With the beginning of a New Year, my Facebook feed, email inbox and even the snail mail was filled with New Year’s resolutions suggestions. I’m being assaulted with “let’s start the year out right” Bible reading plans, Bible memory plans, healthy eating plans and goal setting plans.
Don’t get me wrong. I’m all about participating in programs that motivate me to live a better life. In the past, I’ve started out years determined to follow the “Read through the Bible in One Year.” I’ve committed to memorize a Bible verse a week. I’ve started diets the day after the ball dropped. And I’ve stayed committed – until about March!
But I haven’t given up. This year I’m doing an online “One Month to Live” study. I can do a month, right? I’m several days into this study and so far I’ve determined that if I only had a month to live I would eat a LOT of pasta with cream sauce, I wouldn’t do ANY laundry and I would NOT exercise! For those of you now worried for the salvation of my soul, let me say that I am getting some good out of the study. Don’t you worry about me.
But seriously, a few weeks ago, I attended a funeral that made me really think about resolutions in a new light. The woman that was celebrated that day was only fifteen years older than me. I didn’t know her. But I know her daughter.
As I sat there and listened to her family and friends honor her and talk about the impact that she had on lives around her, I was challenged. Fifteen years. What if I knew I only had fifteen more years to live? And they would be healthy years. How would I live differently? What would I do?
So many times, when people receive bad news about cancer or sick heart or an incurable illness, they decide to make the best of the time they have left. More often than not, they don’t have the health to pursue their goals and dreams because of chemo, or a surgery or other debilitating condition.
Tim McGraw sang about sky diving, Rocky Mountain climbing, bull-riding , loving deeper and forgiving sooner. His words challenged us to live like we were dying.
We are all dying. It’s just a matter of when. So why not live that way before we get the death sentence? Before our health runs out?
As I drove away from the funeral and in the days that have passed, I have contemplated the question, “What if I knew I only had fifteen more years to live and I would have my health during those years? How would I live? What would I strive to accomplish?”
So often, people don’t live that way until they only have a short time to live. But what if, just what if, I had fifteen years? Fifteen years is a long time to accomplish a lot of things.
I could get another degree or two.
I could raise a foster child.
I could start an orphanage in Africa.
I could learn to paint – okay, maybe not that one. Or maybe I could. George W did.
I could travel the world.
I could help someone else travel the world.
I could start a business.
I could volunteer in a myriad of different places.

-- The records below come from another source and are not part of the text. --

(** ** What the threads hold and have left *)

Section Spec.
Context {G : Mpn} (coefs : list Coef) (wtns : list Element).
#[local] Existing Instance Fr_params.
Notation step := (coef_thread_step coefs wtns).

Definition pending (th : Thread) : list Z :=
  match where_ th with
  | Computed i _ | Holding i _ | Loaded i _ _ => [i]
  | _ => []
  end ++ rest th.

Definition holds (th : Thread) : option nat :=
  match where_ th with
  | Holding i _ | Loaded i _ _ | Stored i => lock_of <$> coefs !! Z.to_nat i
  | _ => None
  end.

(** What a thread has in its variables. *)
Definition product_of (i : Z) (aux : Element) : Prop :=
  exists cf w, coefs !! Z.to_nat i = Some cf /\ wtns !! Z.to_nat (cf_s cf) = Some w /\ aux = RawFr_mul w (cf_coef cf).
Definition remembers (ab : array Element * array Element) (th : Thread) : Prop :=
  match where_ th with
  | Computed i aux | Holding i aux => product_of i aux
  | Loaded i aux x => product_of i aux /\ forall cf, coefs !! Z.to_nat i = Some cf -> cell_of cf ab = Some x
  | _ => True
  end.

(** Arrays of [N] initialised cells. *)
Definition ready (N : Z) (ab : array Element * array Element) : Prop :=
  (Z.of_nat (length (fst ab)) = N /\ Z.of_nat (length (snd ab)) = N) /\
  forall c, 0 <= c < N -> (exists x, array_get (fst ab) c = Some x) /\ (exists y, array_get (snd ab) c = Some y).

Definition round_ok (N i : Z) : Prop :=
  exists cf w, coefs !! Z.to_nat i = Some cf /\ wtns !! Z.to_nat (cf_s cf) = Some w /\ 0 <= cf_c cf < N.

Lemma lock_of_range cf : (lock_of cf < Z.to_nat NLOCKS)%nat.
Proof. unfold lock_of, NLOCKS. pose proof (Z.mod_pos_bound (cf_c cf) 1024 ltac:(lia)). lia. Qed.

(** *** Cells *)

Lemma cell_ready N cf ab : ready N ab -> 0 <= cf_c cf < N -> exists x, cell_of cf ab = Some x.
Proof. intros [_ H] Hc. destruct (H _ Hc) as [Ha Hb]. unfold cell_of. by destruct (cf_m cf =? 0). Qed.

Lemma array_set_ready N (a : array Element) c x : Z.of_nat (length a) = N -> 0 <= c < N ->
  exists a', array_set a c x = Some a' /\ Z.of_nat (length a') = N /\ array_get a' c = Some x /\
    forall k, k <> c -> array_get a' k = array_get a k.
Proof. intros Hl Hc. destruct (array_set_ok a c x) as (a' & E & Hl' & Hg & Ho); [lia|]. exists a'. rewrite Hl'. done. Qed.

I could write a book – or ten of them.
I could do a lot of things.
In fifteen years.
If you knew that you had fifteen healthy years, would you do anything differently?
Would you go skydiving or Rocky Mountain climbing? Would you love deeper? Forgive quicker?
How would you use fifteen years to make an impact? A month is probably not enough time to make a lasting impact. A year may not be either – depending how it is spent. But ten years is. And fifteen definitely is.